Information given:
Definition EVENTS_NOP : Z := 0.
Definition EVENTS_MARK : Z := 1.
Definition EVENTS_GC_START : Z := 2.
Definition EVENTS_GC_END : Z := 3.
Definition EVENTS_GC_INFO : Z := 4.
Definition EVENTS_GC_FAILED : Z := 5.
Definition EVENTS_SPACE_CREATE : Z := 6.
Definition EVENTS_SPACE_ALLOC : Z := 7.
Definition EVENTS_SPACE_RELEASE : Z := 8.
Definition EVENTS_SPACE_REDEFINE : Z := 9.
Definition EVENTS_SPACE_DESTROY : Z := 10.
Definition EVENTS_THREAD_ALIVE : Z := 11.
Definition EVENTS_THREAD_DEATH : Z := 12.
Definition EVENTS_TLAB_ALLOC : Z := 13.
Definition EVENTS_PLAB_ALLOC : Z := 14.
Definition EVENTS_ALLOC_SLOW : Z := 15.
Definition EVENTS_IR_ALLOC_SLOW : Z := 16.
Definition EVENTS_IR_ALLOC_SLOW_DEVIANT_TYPE : Z := 17.
Definition EVENTS_IR_ALLOC_NORMAL : Z := 18.
Definition EVENTS_IR_ALLOC_FAST : Z := 19.
Definition EVENTS_C1_ALLOC_SLOW : Z := 20.
Definition EVENTS_C1_ALLOC_SLOW_DEVIANT_TYPE : Z := 21.
Definition EVENTS_C1_ALLOC_NORMAL : Z := 22.
Definition EVENTS_C1_ALLOC_FAST : Z := 23.
Definition EVENTS_C1_ALLOC_FAST_DEVIANT_TYPE : Z := 24.
Definition EVENTS_C2_ALLOC_SLOW : Z := 25.
Definition EVENTS_C2_ALLOC_SLOW_DEVIANT_TYPE : Z := 26.
Definition EVENTS_C2_ALLOC_NORMAL : Z := 27.
Definition EVENTS_C2_ALLOC_FAST : Z := 28.
Definition EVENTS_C2_ALLOC_FAST_DEVIANT_TYPE : Z := 29.
Definition EVENTS_GC_MOVE_SLOW : Z := 30.
Definition EVENTS_GC_MOVE_FAST_WIDE : Z := 31.
Definition EVENTS_GC_MOVE_FAST : Z := 32.
Definition EVENTS_GC_MOVE_FAST_NARROW : Z := 33.
Definition EVENTS_GC_MOVE_REGION : Z := 34.
Definition EVENTS_GC_KEEP_ALIVE : Z := 35.
Definition EVENTS_SYNC_OBJ : Z := 36.
Definition EVENTS_SYNC_OBJ_NARROW : Z := 37.
Definition EVENTS_DEALLOCATION : Z := 38.
Definition EVENTS_GC_MOVE_SLOW_PTR : Z := 39.
Definition EVENTS_GC_MOVE_FAST_WIDE_PTR : Z := 40.
Definition EVENTS_GC_MOVE_FAST_PTR : Z := 41.
Definition EVENTS_GC_KEEP_ALIVE_PTR : Z := 42.
Definition EVENTS_GC_PTR_EXTENSION : Z := 43.
Definition EVENTS_GC_PTR_MULTITHREADED : Z := 44.
Definition EVENTS_GC_ROOT_PTR : Z := 45.
Definition EVENTS_GC_UPDATE_PTR_PREMOVE : Z := 46.
Definition EVENTS_GC_INTERRUPT : Z := 47.
Definition EVENTS_GC_CONTINUE : Z := 48.
Definition EVENTS_GC_UPDATE_PTR_POSTMOVE : Z := 49.
Definition EVENTS_TAG : Z := 50.

Definition EVENT_COUNT : Z := 50 + 1.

Directions: Give back precisely the lines above that start at the line containing "Definition EVENTS_C2_ALLOC_FAST : Z := 28." and end at the line containing "Definition EVENTS_GC_MOVE_FAST : Z := 32.", inclusive. No other lines belong in the output.

Output for this exercise:
Definition EVENTS_C2_ALLOC_FAST : Z := 28.
Definition EVENTS_C2_ALLOC_FAST_DEVIANT_TYPE : Z := 29.
Definition EVENTS_GC_MOVE_SLOW : Z := 30.
Definition EVENTS_GC_MOVE_FAST_WIDE : Z := 31.
Definition EVENTS_GC_MOVE_FAST : Z := 32.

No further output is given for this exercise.